::: ENTRIES SHOWN
(** * msprm: a liveness-based failover controller for PostgreSQL replicas

    Shallow embedding of [msprm.py] and verification of its failover
    decision engine: leader location, candidate selection, the
    cooldown-gated promotion policy, the role update and the replication
    fan-out of one pass of the control loop of [main].

    Conventions of the embedding.
    - A node is a Python [dict] read through [node.get(key)]; it is a
      record of optional fields, [None] standing for an absent key.
    - [list.sort(key=...)] is Python's stable ascending sort.
    - Timestamps ([time.time()], [last_promotion_time]) are Python floats:
      binary64 values with their rounding subtraction and IEEE comparisons,
      Rocq's primitive [float]. [promotion_cooldown] is the YAML number,
      an [int] or a [float].
    - The external collaborators (health probe, promotion command,
      replication command) are oracles of the [world] in which a pass runs;
      their calls are recorded in a trace of [event]s. A world describes
      calls that return: an exception raised inside [promote_node] or
      [reconfigure_replication] other than the [CalledProcessError] they
      catch (a template [str.format] cannot fill, command output that does
      not decode) ends the process and is not described. *)

From Stdlib Require Import List String ZArith Bool Lia Permutation Sorted.
From Stdlib Require Import Floats.PrimFloat Floats.SpecFloat Floats.FloatOps.
Import ListNotations.
Local Open Scope string_scope.
Local Open Scope list_scope.
Local Open Scope Z_scope.

(** ** Python helpers *)

Module Py.

(** [d.get(k)] on an absent key is [None]; [d.get(k, dflt)] is [dflt]. *)
Definition get_default {A : Type} (v : option A) (dflt : A) : A :=
  match v with
  | Some x => x
  | None => dflt
  end.

(** Truth value of [d.get(k)] for a boolean field. *)
Definition truthy (v : option bool) : bool :=
  match v with
  | Some b => b
  | None => false
  end.

(** [a == b] on optional strings ([None == None] holds). *)
Definition eqb_ostr (a b : option string) : bool :=
  match a, b with
  | Some x, Some y => String.eqb x y
  | None, None => true
  | _, _ => false
  end.

(** A number of the YAML file: an [int], or a [float] (a binary64
    value). *)
Inductive number : Type :=
| PyInt (z : Z)
| PyFloat (f : float).

(** [d >= z] for a float [d] and an int [z]: Python compares the two
    values exactly, without converting the int; a NaN is not above
    anything, the infinities are beyond every int. *)
Definition float_ge_int (d : float) (z : Z) : bool :=
  match Prim2SF d with
  | S754_nan => false
  | S754_infinity negative => negb negative
  | S754_zero _ => z <=? 0
  | S754_finite negative m e =>
      let n := if negative then Z.neg m else Z.pos m in
      if 0 <=? e then z <=? n * 2 ^ e else z * 2 ^ (- e) <=? n
  end.

(** [d >= c] for a float [d]; between two floats it is the IEEE
    comparison. *)
Definition float_ge (d : float) (c : number) : bool :=
  match c with
  | PyInt z => float_ge_int d z
  | PyFloat f => PrimFloat.leb f d
  end.

(** [l.sort(key=key)]: the stable ascending sort, as an insertion sort
    that places an element before the first one whose key is not
    smaller. *)
Section Sort.
Context {A : Type} (key : A -> Z).

Fixpoint insert_by (x : A) (l : list A) : list A :=
  match l with
  | [] => [x]
  | y :: l' => if key x <=? key y then x :: l else y :: insert_by x l'
  end.

Fixpoint sort (l : list A) : list A :=
  match l with
  | [] => []
  | x :: l' => insert_by x (sort l')
  end.

(** The order the sort establishes. *)
Definition key_le (a b : A) : Prop := key a <= key b.
End Sort.

End Py.

(** ** Data model *)

(** A member of the cluster: one entry of [config["nodes"]], with the
    transient [healthy] flag the control loop writes on it. *)
Record node : Type := mkNode {
  name : option string;
  host : option string;
  port : option Z;
  failover_order : option Z;
  role : option string;
  healthy : option bool
}.

Definition set_role (r : string) (n : node) : node :=
  mkNode (name n) (host n) (port n) (failover_order n) (Some r) (healthy n).

Definition set_healthy (h : bool) (n : node) : node :=
  mkNode (name n) (host n) (port n) (failover_order n) (role n) (Some h).

(** [n.get("failover_order", 9999)] *)
Definition order_key (n : node) : Z := Py.get_default (failover_order n) 9999.

(** [node.get("role") == "leader"] *)
Definition is_leader (n : node) : bool := Py.eqb_ostr (role n) (Some "leader").

(** [node.get("healthy")] as a condition *)
Definition is_healthy (n : node) : bool := Py.truthy (healthy n).

(** ** Role Updater, Leader Locator, Candidate Selector *)

Definition update_roles (nodes : list node) (new_leader_name : option string)
  : list node :=
  map (fun node =>
         if Py.eqb_ostr (name node) new_leader_name
         then set_role "leader" node
         else set_role "replica" node) nodes.

Definition get_current_leader (nodes : list node) : option node :=
  let leaders := filter is_leader nodes in
  match leaders with
  | [] => None
  | _ :: _ => hd_error (Py.sort order_key leaders)
  end.

Definition get_best_candidate (nodes : list node) : option node :=
  let healthy_nodes := filter is_healthy nodes in
  match healthy_nodes with
  | [] => None
  | _ :: _ => hd_error (Py.sort order_key healthy_nodes)
  end.

(** ** The control loop of [main] *)

(** The settings of [config] the decision engine reads. *)
Record config : Type := mkConfig {
  promotion_cooldown : Py.number;
  failback_enabled : bool
}.

(** The mutable state [main] carries from one pass of [while True] to the
    next: the node dicts and [last_promotion_time]. *)
Record state : Type := mkState {
  nodes : list node;
  last_promotion_time : float
}.

(** [last_promotion_time = 0] before the first pass: the int 0, which
    the subtraction from a float converts to the float 0.0. *)
Definition initial_state (config_nodes : list node) : state :=
  mkState config_nodes 0%float.

(** What the outside answers during one pass: the clock read at its top,
    the outcome of the health probe of the node at each position of
    [nodes], whether the promotion command exits with status zero, and
    whether the replication command run for the node at each position
    does. *)
Record world : Type := mkWorld {
  time_time : float;
  check_node_health : nat -> bool;
  promote_node : bool;
  reconfigure_replication : nat -> bool
}.

(** External commands run by a pass, in order. [EvPromote] is the call
    [promote_node(best_candidate, ...)] with the reason logged for it;
    [EvReconfigure] is the call
    [reconfigure_replication(best_candidate, node, ...)] with the success
    of its command. *)
Inductive event : Type :=
| EvPromote (reason : string) (candidate : node)
| EvReconfigure (new_leader target : node) (ok : bool).

(** The exception an order comparison with a [None] operand raises, the
    one exception the decision itself can raise. *)
Inductive exn : Type :=
| TypeError.

(** [a < b] on two [node.get("failover_order")] values. *)
Definition order_lt (a b : option Z) : exn + bool :=
  match a, b with
  | Some x, Some y => inr (x <? y)
  | _, _ => inl TypeError
  end.

(** [current_time - last_promotion_time >= promotion_cooldown] *)
Definition cooldown_over (cfg : config) (current_time last : float) : bool :=
  Py.float_ge (PrimFloat.sub current_time last) (promotion_cooldown cfg).

Definition reason_leader_down : string := "현재 leader 비정상".
Definition reason_failback : string :=
  "failback: 우선순위가 더 높은 노드가 건강함".

(** The decision of a pass: the values of [promotion_needed] and [reason]
    when the [if]/[else] ladder is left. *)
Definition promotion_policy (cfg : config) (current_time last : float)
  (current_leader best_candidate : option node) : exn + (bool * string) :=
  let leader_ok :=
    match current_leader with
    | Some l => is_healthy l
    | None => false
    end in
  if negb leader_ok then
    match best_candidate with
    | Some _ => inr (true, reason_leader_down)
    | None => inr (false, "")
    end
  else
    if failback_enabled cfg then
      match best_candidate, current_leader with
      | Some c, Some l =>
          match order_lt (failover_order c) (failover_order l) with
          | inl e => inl e
          | inr true =>
              if cooldown_over cfg current_time last
              then inr (true, reason_failback)
              else inr (false, "")
          | inr false => inr (false, "")
          end
      | _, _ => inr (false, "")
      end
    else inr (false, "").
(** [mavlink.header.prototype.pack]. *)
Definition header_pack (h : header) : option (list Z) :=
  Pack fmt_BBBBBB
    [JNum (Mavgen.PROTOCOL_MARKER G); JNum (h_mlen h); JNum (h_seq h);
     JNum (h_srcSystem h); JNum (h_srcComponent h); JNum (h_msgId h)].

(** [mavlink.message.prototype.pack(mav, crc_extra, payload)]: returns the
    updated message object and the frame [msgbuf].  [this.id] is the id that
    the constructor stored, the id of the class; the assignments to
    [this.payload], [this.header] and [this.msgbuf] leave the field
    properties alone.  Both hold of the source for a class that is
    [own_names_free] (see [message]). *)
Definition message_pack (this : message) (mav : MAVLink) (crc_extra : Z)
  (payload : list Z) : option (message * list Z) :=
  let hdr := {| h_msgId := Mavgen.c_id (m_class this); h_mlen := len payload;
                h_seq := seq mav; h_srcSystem := srcSystem mav;
                h_srcComponent := srcComponent mav |} in
  hp ← header_pack hdr;
  let msgbuf := hp ++ payload in
  let crc := x25Crc (slice_from msgbuf 1) None in
  let crc := x25Crc [crc_extra] (Some crc) in
  cb ← Pack fmt_lt_H [JNum crc];
  let msgbuf := msgbuf ++ cb in
  Some ({| m_class := m_class this; m_fields := m_fields this;
           m_payload := Some payload; m_header := Some hdr;
           m_msgbuf := Some msgbuf; m_crc := m_crc this |}, msgbuf).

(** [mavlink.messages.X.prototype.pack(mav)]: packs the fields in wire
    order and hands the payload to [message_pack].  [None] when [jspack.Pack]
    does not produce an octet array. *)
Definition pack (this : message) (mav : MAVLink) : option (message * list Z) :=
  payload ← Pack (Mavgen.c_format (m_class this))
               (map (field_value this) (Mavgen.c_ordered_fieldnames (m_class this)));
  message_pack this mav (Mavgen.c_crc_extra (m_class this)) payload.

(** The reordering loop of [decode]: [args[i] = t[decoder.order_map[i]]] for
    every index [i] of [t]. *)
Definition reorder (order_map : list nat) (t : list jsval) : list jsval :=
  imap (fun i _ => default JUndef (order_map !! i ≫= fun j => t !! j)) t.

(** [MAVLink.prototype.decode(msgbuf)].  [new decoder.type(args)] followed by
    [m.set.call(m, args)]: the constructor's own [set] sees the single
    argument [args] and every field property it writes is written again by
    the second [set]; neither call throws, so the error of the [try] block
    around them ('Unable to instantiate MAVLink message') has no
    constructor. *)
Definition decode (msgbuf : list Z) : js_error + message :=
  match Unpack fmt_cBBBBB (slice msgbuf 0 6) with
  | None => inl HeaderUnpackError
  | Some [JStr [magic]; JNum mlen; JNum seq; JNum srcSystem; JNum srcComponent;
          JNum msgId] =>
      if negb (magic =? 254) then inl (InvalidPrefix magic)
      else if negb (mlen =? len msgbuf - 8)
      then inl (InvalidLength (len msgbuf - 8) mlen msgId)
      else
        match Mavgen.mavlink_map G !! msgId with
        | None => inl (UnknownMessageID msgId)
        | Some decoder =>
            match Unpack fmt_lt_H (slice_from msgbuf (len msgbuf - 2)) with
            | None => inl CrcUnpackError
            | Some [JNum received] =>
                let messageChecksum :=
                  x25Crc (slice msgbuf 1 (len msgbuf - 2)) None in
                let messageChecksum :=
                  x25Crc [Mavgen.c_crc_extra decoder] (Some messageChecksum) in
                if negb (received =? messageChecksum)
                then inl (InvalidCrc msgId received messageChecksum)
                else
                  match Unpack (Mavgen.c_format decoder)
                          (slice msgbuf 6 (len msgbuf)) with
                  | None =>
                      inl (PayloadUnpackError msgId (len (slice msgbuf 6 (-2))))
                  | Some t =>
                      let args := reorder (Mavgen.c_order_map decoder) t in
                      let m := set (new_message decoder []) args in
                      inr {| m_class := m_class m; m_fields := m_fields m;
                             m_msgbuf := Some msgbuf;
                             m_payload := Some (slice_from msgbuf 6);
                             m_crc := Some [JNum received];
                             m_header := Some
                               {| h_msgId := msgId; h_mlen := mlen; h_seq := seq;
                                  h_srcSystem := srcSystem;
                                  h_srcComponent := srcComponent |} |}
                  end
            | Some _ => inl OutsideModel
            end
        end
  | Some _ => inl OutsideModel
  end.

(** What the parser hands to its caller: a decoded message or a
    [mavlink.messages.bad_data(data, reason)]. *)
Inductive parsed :=
  | Message (m : message)
  | bad_data (data : list Z) (reason : js_error).

(** How a call of [send] ends: it returns (no value, the function has no
    [return]), or [this.file.write(buf)] throws the [TypeError] of a
    property read on [undefined]. *)
Inductive completion :=
  | Returns
  | Throws_TypeError.

(** [MAVLink.prototype.send]: the connection and the message object after
    the call, and how the call ends.  The message is packed first; on a
    connection without [file] the call ends there, with the connection as it
    was; otherwise the frame is handed to [file.write] and the counters are
    updated.  [None] when [pack] yields no frame. *)
Definition send (this : MAVLink) (mavmsg : message)
  : option (MAVLink * message * completion) :=
  '(mavmsg', buf) ← pack mavmsg this;
  match file this with
  | None => Some (this, mavmsg', Throws_TypeError)
  | Some written =>
      let this := with_file (Some (written ++ [buf])) this in
      let this := with_seq ((seq this + 1) mod 256) this in
      let this := with_total_packets_sent (total_packets_sent this + 1) this in
      let this := with_total_bytes_sent (total_bytes_sent this + len buf) this in
      Some (this, mavmsg', Returns)
  end.

(** [MAVLink.prototype.bytes_needed]. *)
Definition bytes_needed (this : MAVLink) : Z :=
  let ret := expected_length this - len (buf this) in
  if ret <=? 0 then 1 else ret.

(** [MAVLink.prototype.pushBuffer]; [None] is a call without data. *)
Definition pushBuffer (this : MAVLink) (data : option (list Z)) : MAVLink :=
  match data with
  | Some d =>
      let this := with_buf (buf this ++ d) this in
      with_total_bytes_received (total_bytes_received this + len d) this
  | None => this
  end.

(** [MAVLink.prototype.parsePrefix]: the state after the call and the error
    thrown, if any. *)
Definition parsePrefix (this : MAVLink) : MAVLink * option js_error :=
  match buf this with
  | b0 :: _ =>
      if negb (b0 =? 254) then
        let badPrefix := b0 in
        let this := with_bufInError (slice (buf this) 0 1) this in
        let this := with_buf (slice_from (buf this) 1) this in
        let this := with_expected_length 6 this in
        (this, Some (BadPrefix badPrefix))
      else (this, None)
  | [] => (this, None)
  end.

(** [MAVLink.prototype.parseLength]. *)
Definition parseLength (this : MAVLink) : MAVLink * option js_error :=
  if 2 <=? len (buf this) then
    match Unpack fmt_BB (slice (buf this) 0 2) with
    | Some [_; JNum l] => (with_expected_length (l + 8) this, None)
    | _ => (this, Some OutsideModel)
    end
  else (this, None).

(** [MAVLink.prototype.parsePayload]: the state after the call and either the
    error thrown or the value returned ([None] is [null]). *)
Definition parsePayload (this : MAVLink) : MAVLink * (js_error + option message) :=
  if (8 <=? expected_length this) && (expected_length this <=? len (buf this))
  then
    let mbuf := slice (buf this) 0 (expected_length this) in
    let this := with_buf (slice_from (buf this) (expected_length this)) this in
    let this := with_expected_length 6 this in
    match decode mbuf with
    | inr m =>
        (with_total_packets_received (total_packets_received this + 1) this,
         inr (Some m))
    | inl e => (with_bufInError mbuf this, inl e)
    end
  else (this, inr None).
::::::
WHAT TO WORK ON: Search each line of the data above for "main", and copy the lines where it occurs.

SOLUTION TO THIS EXERCISE:
    fan-out of one pass of the control loop of [main].
(** ** The control loop of [main] *)
(** The mutable state [main] carries from one pass of [while True] to the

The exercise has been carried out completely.